A new garden area was plowed recently and tilled yesterday.  When you’re growing veggies on a schedule you have to push the limits sometimes.  Parts of the garden were a still a little wet (clayey streaks in the soil) but most of it tilled up very nicely.  Now to spread manure and till again.  This will be the home for most of the tomato plants. 

The corn/potato/sweet potato/winter squash field was plowed yesterday.  This field is on a gentle southward slope so it dries quicker than the other gardens on the farm.  This field can rest for a few weeks before time to “dig in” there.

When do CSA farmers plant?  Well, I would say every day–it takes every day planting to have a continuous harvest all season.  This time of year I watch the propagation mats with an eagle eye—every time a flat germinates it goes off into the greenhouse and another flat of “I need heat to germinate” seeds goes on.  Then I watch the flats to catch them as soon as they are ready to separate into cell packs and move into the cold frame set up outside the greenhouse.  One cold frame is filled up; another one will be set up tomorrow. 

Today is also rainy.  I made a batch of peppermint/oatmeal soap, tie-dyed a few shirts, fed all the critters, potted up two flats of tomatoes and sowed more lettuce, herbs, and a few flower seeds in the greenhouse.  Gotta keep “rockin on” no matter the weather!

Get to know your veggies–Broccoli

Remember when we were kids how disgusting broccoli was?  The only broccoli I remember being offered was the frozen stuff which I suppose remotely resembled broccoli.  The ONLY thing that made it palatable was the melted Velveeta on top.  I don’t even remember anyone growing broccoli when I was a kid, come to think of it.

Broccoli is a member of the brassica family, along with cabbage, kohlrabi, brussels sprouts, and cauliflower, to name a few.  Broccoli is a little tricky to grow, I must say.  It needs to be timed so it matures in cool weather, meaning spring or fall.  I’ve had more success with it in the fall (except last year, the broccoli didn’t learn how to swim so it drowned a slow, terrible, slimy death (oops, sorry–I keep obsessing about all the rain last year)….back to the present.  The best broccoli I ever grew was in the spring, in a brand new garden bed that only gets about 6 hours of sun a day (the farm is at the foot of a mountain).  The plants were huge and the heads were awesome as well.
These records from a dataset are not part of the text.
(* ===== verification/Order.v ===== *)
(** * Comparisons, stable sorting and bounded selection

    Rust's [Ord]/[Ordering] as comparison functions with their laws, the
    combinators the sources chain ([then], [Reverse], key functions), the
    stable sort of [slice::sort_by], and [std::collections::BinaryHeap] as
    an interface stated on the multiset of a heap's items. *)

From S2P Require Import Prelude.

(** ** Comparison functions *)

(** [Ordering::then] / [then_with]. *)
Definition then_cmp (c d : comparison) : comparison :=
  match c with
  | Eq => d
  | _ => c
  end.

Declare Scope order_scope.
Delimit Scope order_scope with order.
Infix "⊳" := then_cmp (at level 60, right associativity) : order_scope.
Open Scope order_scope.

(** A comparison that ranks: reversing the arguments reverses the answer and
    "not after" is transitive.  Items that compare [Eq] may differ. *)
Class Ranking {A} (c : A → A → comparison) : Prop := {
  rank_opp : ∀ x y, c y x = CompOpp (c x y);
  rank_trans : ∀ x y z, c x y ≠ Gt → c y z ≠ Gt → c x z ≠ Gt;
}.

Arguments rank_opp {A} c {_} x y.
Arguments rank_trans {A} c {_} x y z.
#[export] Hint Mode Ranking ! ! : typeclass_instances.

(** Rust's [Ord] with the derived [Eq]: [Eq] is equality. *)
Class Ord (A : Type) : Type := {
  cmp : A → A → comparison;
  cmp_ranking :: Ranking cmp;
  cmp_eq : ∀ x y, cmp x y = Eq ↔ x = y;
}.

Section Ranking.
Context {A : Type} (c : A → A → comparison) `{!Ranking c}.

Lemma rank_refl x : c x x = Eq.
Proof. pose proof (rank_opp c x x) as H. destruct (c x x); simpl in H; congruence. Qed.

Lemma rank_gt_lt x y : c x y = Gt ↔ c y x = Lt.
Proof. rewrite (rank_opp c y x). destruct (c y x); simpl; naive_solver. Qed.

Lemma rank_eq_sym x y : c x y = Eq ↔ c y x = Eq.
Proof. rewrite (rank_opp c y x). destruct (c y x); simpl; naive_solver. Qed.

Lemma rank_lt_le_trans x y z : c x y = Lt → c y z ≠ Gt → c x z = Lt.
Proof.
  intros Hxy Hyz. destruct (c x z) eqn:Hxz; [|done|].
  - exfalso. apply (rank_trans c y z x); [done| |].
    + apply rank_eq_sym in Hxz. congruence.
    + by apply rank_gt_lt.
  - exfalso. apply (rank_trans c x y z); congruence.
Qed.

Lemma rank_le_lt_trans x y z : c x y ≠ Gt → c y z = Lt → c x z = Lt.
Proof.
  intros Hxy Hyz. destruct (c x z) eqn:Hxz; [|done|].
  - exfalso. apply (rank_trans c z x y); [|done|].
    + apply rank_eq_sym in Hxz. congruence.
    + by apply rank_gt_lt.
  - exfalso. apply (rank_trans c x y z); congruence.
Qed.

Lemma rank_lt_trans x y z : c x y = Lt → c y z = Lt → c x z = Lt.
Proof. intros ? ?. eapply rank_le_lt_trans; [|done]. congruence. Qed.

Lemma rank_eq_l x y z : c x y = Eq → c x z = c y z.
Proof.
  intros Hxy. assert (Hyx : c y x = Eq) by by apply rank_eq_sym.
  destruct (c y z) eqn:Hyz.
  - destruct (c x z) eqn:Hxz; [done| |].
    + assert (c y z = Lt) by (eapply rank_le_lt_trans; [|done]; congruence). congruence.
    + exfalso. apply (rank_trans c x y z); congruence.
  - eapply rank_le_lt_trans; [|done]. congruence.
  - apply rank_gt_lt in Hyz. apply rank_gt_lt.
    eapply rank_lt_le_trans; [done|]. congruence.
Qed.

Lemma rank_eq_r x y z : c x y = Eq → c z x = c z y.
Proof.
  intros Hxy. rewrite (rank_opp c x z), (rank_opp c y z). by rewrite (rank_eq_l x y z).
Qed.
End Ranking.

(** Comparing by a key, in reverse, and lexicographically. *)
Definition cmp_on {A B} (f : A → B) (c : B → B → comparison) : A → A → comparison :=
  fun x y => c (f x) (f y).
Definition cmp_rev {A} (c : A → A → comparison) : A → A → comparison :=
  fun x y => c y x.
Definition cmp_lex {A} (c d : A → A → comparison) : A → A → comparison :=
  fun x y => c x y ⊳ d x y.

#[global] Typeclasses Opaque cmp_on cmp_rev cmp_lex.

#[export] Instance cmp_on_ranking {A B} (f : A → B) c : Ranking c → Ranking (cmp_on f c).
Proof.
  intros Hc. split; unfold cmp_on; intros x y.
  - apply (rank_opp c).
  - intros z. apply (rank_trans c).
Qed.

#[export] Instance cmp_rev_ranking {A} (c : A → A → comparison) :
  Ranking c → Ranking (cmp_rev c).
Proof.
  intros Hc. split; unfold cmp_rev; intros x y.
  - apply (rank_opp c).
  - intros z ? ?. by apply (rank_trans c z y x).
Qed.

#[export] Instance cmp_lex_ranking {A} (c d : A → A → comparison) :
  Ranking c → Ranking d → Ranking (cmp_lex c d).
Proof.
  intros Hc Hd. split; unfold cmp_lex.
  - intros x y. rewrite (rank_opp c x y). destruct (c x y); simpl; [apply (rank_opp d)|done..].
  - intros x y z. destruct (c x y) eqn:Hxy; simpl; [|intros _|done].
    + rewrite (rank_eq_l c x y z) by done. destruct (c y z); simpl; [|done..].
      apply (rank_trans d).
    + destruct (c y z) eqn:Hyz; simpl; [| |done].
      * intros _. rewrite <-(rank_eq_r c y z x) by done. by rewrite Hxy.
      * intros _. by rewrite (rank_lt_trans c x y z).
Qed.

(** ** Orders of the standard library's types *)

Lemma Z_compare_ranking : Ranking Z.compare.
Proof.
  split; intros.
  - apply Z.compare_antisym.
  - rewrite Z.compare_ngt_iff in *. lia.
Qed.

#[export] Program Instance Z_ord : Ord Z := {| cmp := Z.compare |}.
Next Obligation. exact Z_compare_ranking. Qed.
Next Obligation. exact Z.compare_eq_iff. Qed.

#[export] Instance Nat_compare_ranking : Ranking Nat.compare.
Proof.
  split; intros.
  - apply Nat.compare_antisym.
  - rewrite Nat.compare_ngt_iff in *. lia.
Qed.

Definition bool_cmp (x y : bool) : comparison :=
  match x, y with
  | false, true => Lt
  | true, false => Gt
  | _, _ => Eq
  end.

#[export] Program Instance bool_ord : Ord bool := {| cmp := bool_cmp |}.
Next Obligation. split; intros; repeat match goal with b : bool |- _ => destruct b end; done. Qed.
Next Obligation. destruct x, y; simpl; naive_solver. Qed.

(** [None] sorts before every [Some]. *)
Definition option_cmp {A} (c : A → A → comparison) (x y : option A) : comparison :=
  match x, y with
  | None, None => Eq
  | None, Some _ => Lt
  | Some _, None => Gt
  | Some a, Some b => c a b
  end.

#[export] Instance option_cmp_ranking {A} (c : A → A → comparison) :
  Ranking c → Ranking (option_cmp c).
Proof.
  intros Hc. split.
  - intros [x|] [y|]; simpl; try done. apply (rank_opp c).
  - intros [x|] [y|] [z|]; simpl; try done. apply (rank_trans c).
Qed.

#[export] Program Instance option_ord `{Ord A} : Ord (option A) :=
  {| cmp := option_cmp cmp |}.
Next Obligation. intros A H [x|] [y|]; simpl; rewrite ?cmp_eq; naive_solver. Qed.

#[export] Program Instance prod_ord `{Ord A, Ord B} : Ord (A * B) :=
  {| cmp := cmp_lex (cmp_on fst cmp) (cmp_on snd cmp) |}.
Next Obligation.
  intros A HA B HB [a b] [a' b']. unfold cmp_lex, cmp_on; simpl.
  destruct (cmp a a') eqn:Ha; simpl; rewrite ?cmp_eq in *;
    [naive_solver|split; [done|intros [= -> ->]; by rewrite (rank_refl cmp) in Ha]..].
Qed.

(** Slices and strings compare lexicographically. *)
Fixpoint list_cmp {A} (c : A → A → comparison) (x y : list A) : comparison :=
  match x, y with
  | [], [] => Eq
  | [], _ :: _ => Lt
  | _ :: _, [] => Gt
  | a :: x', b :: y' => c a b ⊳ list_cmp c x' y'
  end.

#[export] Instance list_cmp_ranking {A} (c : A → A → comparison) :
  Ranking c → Ranking (list_cmp c).
Proof.
  intros Hc. split.
  - induction x as [|a x IH]; intros [|b y]; simpl; try done.
    rewrite (rank_opp c a b). destruct (c a b); simpl; auto.
  - induction x as [|a x IH]; intros [|b y] [|d z]; simpl; try done.
    destruct (c a b) eqn:Hab; simpl; [|intros _|done].
    + rewrite (rank_eq_l c a b d) by done. destruct (c b d); simpl; [|done..]. apply IH.
    + destruct (c b d) eqn:Hbd; simpl; [| |done]; intros _.
      * rewrite <-(rank_eq_r c b d a) by done. by rewrite Hab.
      * by rewrite (rank_lt_trans c a b d).
Qed.

#[export] Program Instance list_ord `{Ord A} : Ord (list A) :=
  {| cmp := list_cmp cmp |}.
Next Obligation.
  intros A H. induction x as [|a x IH]; intros [|b y]; simpl; [done|by split|by split|].
  destruct (cmp a b) eqn:Hab; simpl.
  - rewrite IH. rewrite cmp_eq in Hab. subst b. split; congruence.
  - split; [done|intros [= -> ->]; by rewrite (rank_refl cmp) in Hab].
  - split; [done|intros [= -> ->]; by rewrite (rank_refl cmp) in Hab].
Qed.

(** A derived [Ord] on a struct or enum: the order of its fields. *)
Program Definition ord_by {A B} `{Ord B} (f : A → B) (Hf : ∀ x y, f x = f y → x = y) : Ord A :=
  {| cmp := cmp_on f cmp |}.
Next Obligation.
  intros A B HB f Hf x y. unfold cmp_on. rewrite cmp_eq. naive_solver.
Qed.

#[local] Instance ord_eq_dec `{Ord A} : EqDecision A | 100.
Proof.
  intros x y. destruct (cmp x y) eqn:Hc.
  - left. by apply cmp_eq.
  - right. intros ->. by rewrite (rank_refl cmp) in Hc.
  - right. intros ->. by rewrite (rank_refl cmp) in Hc.
Defined.

(** ** Stable sorting *)

Section Sort.
Context {A : Type} (c : A → A → comparison).

(** Insert [x] before the first item it is not after, so [x] precedes the
    items equal to it. *)
Fixpoint sort_insert (x : A) (l : list A) : list A :=
  match l with
  | [] => [x]
  | y :: l' =>
      match c x y with
      | Gt => y :: sort_insert x l'
      | _ => x :: l
      end
  end.

(** [slice::sort_by]: a stable sort by the comparison [c]. *)
Fixpoint sort_by (l : list A) : list A :=
  match l with
  | [] => []
  | x :: l' => sort_insert x (sort_by l')
  end.

Definition sorted_by : list A → Prop := StronglySorted (fun x y => c x y ≠ Gt).

Lemma sort_insert_perm x l : sort_insert x l ≡ₚ x :: l.
Proof.
  induction l as [|y l IH]; simpl; [done|].
  destruct (c x y); [done..|]. rewrite IH. constructor.
Qed.

Lemma sort_by_perm l : sort_by l ≡ₚ l.
Proof. induction l as [|x l IH]; simpl; [done|]. by rewrite sort_insert_perm, IH. Qed.

Context `{!Ranking c}.

Lemma sort_insert_sorted x l : sorted_by l → sorted_by (sort_insert x l).
Proof.
  intros Hl. induction Hl as [|y l Hl IH Hy]; simpl; [by repeat constructor|].
  destruct (c x y) eqn:Hxy.
  - constructor; [by constructor|]. constructor; [congruence|].
    eapply Forall_impl; [exact Hy|]. intros z Hz.
    eapply (rank_trans c); [|exact Hz]. congruence.
  - constructor; [by constructor|]. constructor; [congruence|].
    eapply Forall_impl; [exact Hy|]. intros z Hz.
    eapply (rank_trans c); [|exact Hz]. congruence.
  - constructor; [done|]. rewrite sort_insert_perm. constructor; [|done].
    rewrite (rank_opp c), Hxy. done.
Qed.

Lemma sort_by_sorted l : sorted_by (sort_by l).
Proof. induction l; simpl; [constructor|by apply sort_insert_sorted]. Qed.

Lemma sort_by_id l : sorted_by l → sort_by l = l.
Proof.
  intros Hl. induction Hl as [|y l Hl IH Hy]; simpl; [done|]. rewrite IH.
  destruct l as [|z l]; [done|]. simpl.
  apply Forall_cons_1 in Hy as [Hz _]. destruct (c y z); done.
Qed.

(** Distinct items are never tied. *)
Definition untied (l : list A) : Prop := ∀ i j x y,
  l !! i = Some x → l !! j = Some y → c x y = Eq → i = j.

Lemma untied_NoDup l : untied l → NoDup l.
Proof.
  intros H. apply NoDup_alt. intros i j x Hi Hj. eapply H; eauto. apply (rank_refl c).
Qed.

Lemma untied_elem l x y : untied l → x ∈ l → y ∈ l → c x y = Eq → x = y.
Proof.
  intros H [i Hi]%list_elem_of_lookup [j Hj]%list_elem_of_lookup Heq.
  assert (i = j) by eauto. naive_solver.
Qed.

Lemma untied_alt l : untied l ↔ NoDup l ∧ ∀ x y, x ∈ l → y ∈ l → c x y = Eq → x = y.
Proof.
  split; [intros H; split; eauto using untied_NoDup, untied_elem|].
  intros [Hnd Hel] i j x y Hi Hj Heq.
  assert (x = y) by (apply Hel; eauto using list_elem_of_lookup_2). subst y.
  by eapply NoDup_lookup.
Qed.

Lemma untied_perm l k : l ≡ₚ k → untied l → untied k.
Proof. rewrite !untied_alt. intros Hp. by setoid_rewrite Hp. Qed.

Lemma sorted_untied_unique l k :
  untied l → l ≡ₚ k → sorted_by l → sorted_by k → l = k.
Proof.
  intros Hu Hp Hl. revert k Hp Hu. induction Hl as [|x l Hl IH Hx]; intros k Hp Hu Hk.
  { by apply Permutation_nil_l in Hp. }
  destruct k as [|y k]; [by apply Permutation_nil_r in Hp|].
  apply StronglySorted_inv in Hk as [Hk Hy].
  assert (x = y) as <-.
  { destruct (untied_alt (x :: l)) as [[Hnd Hel] _]; [done|].
    assert (y ∈ x :: l) as Hyl by (rewrite Hp; left).
    assert (x ∈ y :: k) as Hxk by (rewrite <-Hp; left).
    apply elem_of_cons in Hyl as [->|Hyl]; [done|].
    apply elem_of_cons in Hxk as [->|Hxk]; [done|].
    rewrite Forall_forall in Hx, Hy.
    pose proof (Hx _ Hyl) as H1. pose proof (Hy _ Hxk) as H2.
    apply Hel; [left|right; done|]. rewrite (rank_opp c x y) in H2.
    destruct (c x y); simpl in *; congruence. }
  f_equal. apply IH; [by eapply Permutation_cons_inv| |done].
  intros i j a b Hi Hj Heq.
  enough (S i = S j) by lia. eapply (Hu (S i) (S j)); eauto.
Qed.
Broccoli is prone to those cabbage moth worms, but to take care of them, I spray Bt on the plants every few days and that usually takes care of the problem.  I’ve tried floating row covers, but somehow those moths always manage to get in there and lay their eggs so not only do I not know the moths are flying about right away, I’m usually greeted by a crowd of worms upon removing the cover from the crop.  Also, I think the row cover tends to make the plants too warm, making them tend to bolt quicker.  This year I’ve purchased diatomaceous earth which is supposed to kill these cabbage worms by slicing their skin and causing them to deydrate—I can’t wait to see that!  (we gardeners get sadistic sometimes, you know…..)

Broccoli is one of the most nutritious veggies we can eat.  Broccoli is high in vitamins C, K, and A, as well as fiber.  It also contains several anti-cancer compounds, and a half-cup provides 52 mg of Vitamin C.  The benefits of broccoli are greatly reduced if the vegetable is boiled more than ten minutes, so a slight nuke in the microwave or just eating it raw would be better than cooking it very much.  Studies have also shown that eating A LOT of broccoli slows down agressive prostate cancer (I’m not sure how much A LOT is) and broccoli is good for your heart.

Broccoli is great raw in a salad, or on a crudite plate with cauliflower (one of its cousins), carrots, celery, and kohlrabi—-oh yes, and a big bowl of ranch dressing right in the middle for dipping!  It’s also great in stir fries or lightly steamed with butter and salt, or cheese sauce. 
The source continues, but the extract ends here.